In 1845 Miller sold "Stewartfield" to John Campbell, 1st Baron Campbell. Campbell was a lawyer who rose to be Lord Chancellor. He changed the name of the house back to Hartrigge - a name it had in the 17th century. This was after he became Baron Campbell of St Andrews. His wife had become Baroness Stratheden in her own right in 1836.
In 1854 he had the house rebuilt with David Bryce as the architect. Campbell became a widower in 1860 and died the following year. The house became the property of William Campbell, 2nd Baron Stratheden and Campbell who was a politician with another house in Knightsbridge.

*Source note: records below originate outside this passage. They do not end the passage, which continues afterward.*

(** ToNumber applied to a string (StringToNumber): surrounding white
    space is ignored, the empty string is 0, a literal that does not
    parse is NaN. *)
Definition ToNumber (s : jsstring) : jsnum :=
  match trim s with
  | [] => Fin 0
  | t =>
      match nonDecimalIntegerLiteral t with
      | Some v => signed false v 1
      | None =>
          let '(negative, u) :=
            match t with
            | x :: r =>
                if (x =? 43)%N then (false, r)
                else if (x =? 45)%N then (true, r) else (false, t)
            | [] => (false, t)
            end in
          match strUnsignedDecimalLiteral u with
          | None => NaN
          | Some MVInfinity => Inf negative
          | Some (MVRatio n d) => signed negative n d
          end
      end
  end.

End Js.

Import Js.

(** ** The component state *)

Module Dashboard.

(** A [File] of the browser, as far as the component looks at it:
    its [name], its MIME [type] and its [size] in bytes. *)
Record File : Type := mkFile {
  file_name : jsstring;
  file_type : jsstring;
  file_size : Z
}.

(** The object held by [formData]. *)
Record FormData : Type := mkFormData {
  name : jsstring;
  age : jsstring;
  file : option File
}.

(** The six [useState] slots of the component. *)
Record State : Type := mkState {
  formData : FormData;
  errors : gmap string jsstring;
  isSubmitting : bool;
  submitMessage : jsval;
  messageType : jsstring;
  isDragging : bool
}.

Definition emptyForm : FormData :=
  {| name := str ""; age := str ""; file := None |}.

(** The state of the first render. *)
Definition initialState : State :=
  {| formData := emptyForm; errors := ∅; isSubmitting := false;
     submitMessage := Str (str ""); messageType := str "";
     isDragging := false |}.

(** ** Handlers

    A handler is created by a render and reads the state variables of
    that render (its closure); the setters it calls do not change those
    variables, they update the state that the next render will see.
    [Handler A] takes the state the handler closed over and the state
    its setters act on, and returns a result and the updated state. *)
Definition Handler (A : Type) : Type := State -> State -> A * State.

#[export] Instance handler_ret : MRet Handler :=
  fun A (a : A) _ s => (a, s).

#[export] Instance handler_bind : MBind Handler :=
  fun A B (k : A -> Handler B) (m : Handler A) c s =>
    let '(a, s') := m c s in k a c s'.

(** The state variables as the running handler sees them. *)
Definition closure : Handler State := fun c s => (c, s).

Definition setFormData (f : FormData -> FormData) : Handler unit :=
  fun _ s =>
    (tt, {| formData := f (formData s); errors := errors s;
            isSubmitting := isSubmitting s; submitMessage := submitMessage s;
            messageType := messageType s; isDragging := isDragging s |}).

Definition setErrors (f : gmap string jsstring -> gmap string jsstring)
  : Handler unit :=
  fun _ s =>
    (tt, {| formData := formData s; errors := f (errors s);
            isSubmitting := isSubmitting s; submitMessage := submitMessage s;
            messageType := messageType s; isDragging := isDragging s |}).

Definition setIsSubmitting (b : bool) : Handler unit :=
  fun _ s =>
    (tt, {| formData := formData s; errors := errors s;
            isSubmitting := b; submitMessage := submitMessage s;
            messageType := messageType s; isDragging := isDragging s |}).

Definition setSubmitMessage (v : jsval) : Handler unit :=
  fun _ s =>
    (tt, {| formData := formData s; errors := errors s;
            isSubmitting := isSubmitting s; submitMessage := v;
            messageType := messageType s; isDragging := isDragging s |}).

Definition setMessageType (t : jsstring) : Handler unit :=
  fun _ s =>
    (tt, {| formData := formData s; errors := errors s;
            isSubmitting := isSubmitting s; submitMessage := submitMessage s;
            messageType := t; isDragging := isDragging s |}).

Definition setIsDragging (b : bool) : Handler unit :=
  fun _ s =>
    (tt, {| formData := formData s; errors := errors s;
            isSubmitting := isSubmitting s; submitMessage := submitMessage s;
            messageType := messageType s; isDragging := b |}).

(** A handler run to completion in the render that created it. *)
Definition run {A} (h : Handler A) (s : State) : A * State := h s s.

(** *** validateForm *)

(** The regular expression [/^[a-zA-Z\s]*$/] tested on a string. *)
Definition lettersAndSpaces (s : jsstring) : bool :=
  forallb (fun c => isLetter c || isWhiteSpace c) s.

(** The object [newErrors] once both fields have been looked at. *)
Definition newErrors (fd : FormData) : gmap string jsstring :=
  let e0 : gmap string jsstring := ∅ in
  let e1 :=
    if negb (truthy (Str (trim (name fd)))) then
      <["name" := str "Name is required"]> e0
    else if (strlen (name fd) <? 2)%Z then
      <["name" := str "Name must be at least 2 characters"]> e0
    else if negb (lettersAndSpaces (name fd)) then
      <["name" := str "Name should only contain letters"]> e0
    else e0 in
  if negb (truthy (Str (age fd))) then
    <["age" := str "Age is required"]> e1
  else if num_lt (ToNumber (age fd)) (Fin 0)
          || num_lt (Fin 150) (ToNumber (age fd)) then
    <["age" := str "Age must be between 0 and 150"]> e1
  else e1.

(** [Object.keys(o).length === 0] *)
Definition noKeys (o : gmap string jsstring) : bool :=
  Nat.eqb (length (map_to_list o).*1) 0.

Definition validateForm : Handler bool :=
  c ← closure;
  let e := newErrors (formData c) in
  setErrors (fun _ => e);;
  mret (noKeys e).

(** *** handleInputChange *)

(** The two inputs whose [onChange] is [handleInputChange]; the [name]
    attribute of the element is the property that is written. *)
Inductive TextInput : Type := NameInput | AgeInput.

Definition inputName (i : TextInput) : string :=
  match i with
  | NameInput => "name"
  | AgeInput => "age"
  end.

(** [{...prev, [name]: value}] on the form data. *)
Definition withField (i : TextInput) (value : jsstring) (prev : FormData)
  : FormData :=
  match i with
  | NameInput => {| name := value; age := age prev; file := file prev |}
  | AgeInput => {| name := name prev; age := value; file := file prev |}
  end.

Definition handleInputChange (target : TextInput) (value : jsstring)
  : Handler unit :=
  setFormData (withField target value);;
  c ← closure;
  if truthy (get (errors c) (inputName target)) then
    setErrors (fun prev => <[inputName target := str ""]> prev)
  else mret tt.

(** *** Drag and drop, file selection *)

Definition handleDragOver : Handler unit := setIsDragging true.

Definition handleDragLeave : Handler unit := setIsDragging false.

Definition allowedTypes : list jsstring :=
  [str "application/pdf"; str "image/jpeg"; str "image/png"].

Definition maxSize : Z := 5 * 1024 * 1024.

Definition handleFileSelection (f : File) : Handler unit :=
  if negb (existsb (str_eqb (file_type f)) allowedTypes) then
    setErrors (fun prev =>
      <["file" := str "Only PDF, JPEG, and PNG files are allowed"]> prev)
  else if (maxSize <? file_size f)%Z then
    setErrors (fun prev =>
      <["file" := str "File size should be less than 5MB"]> prev)
  else
    setFormData (fun prev =>
      {| name := name prev; age := age prev; file := Some f |});;
    setErrors (fun prev => <["file" := str ""]> prev).

(** [e.dataTransfer.files[0]] may be missing. *)
Definition handleDrop (first : option File) : Handler unit :=
  setIsDragging false;;
  match first with
  | Some f => handleFileSelection f
  | None => mret tt
  end.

Thomas Gordan who had served in the army in India married Elizabeth Brown. He had an accident in a carriage that damaged his hip. He left India in 1860 and rented Hartrigge in May 1864. William Lowndes Yancey stayed at the house at the end of 1862. Yancey was a Confederate politician intent on persuading Lord Russell that slavery was OK. He was also talking to "North". Commander James North was placing orders for an iron clad steamship in Glasgow. Gordan rented the house until 1872. William Penney, Lord Kinloch died at Hartrigge House, near Jedburgh, on 31 October 1872.

In 1929 it was rented from Lord Stratheden by Sir Charles Addiss, who was a director of the Bank of England. One of his house guests was the poet laureate John Betjeman who began an affair with his daughter.

The house was put up for auction but it was withdrawn because of lack of interest. The highest bid was £600 and the owners were expecting £5,000.

==Legacy==
There are several listed buildings that survived after the demolition. Hartrigge Lodge and Wildcat lodge are both residences and the old coach and stable block are also extant.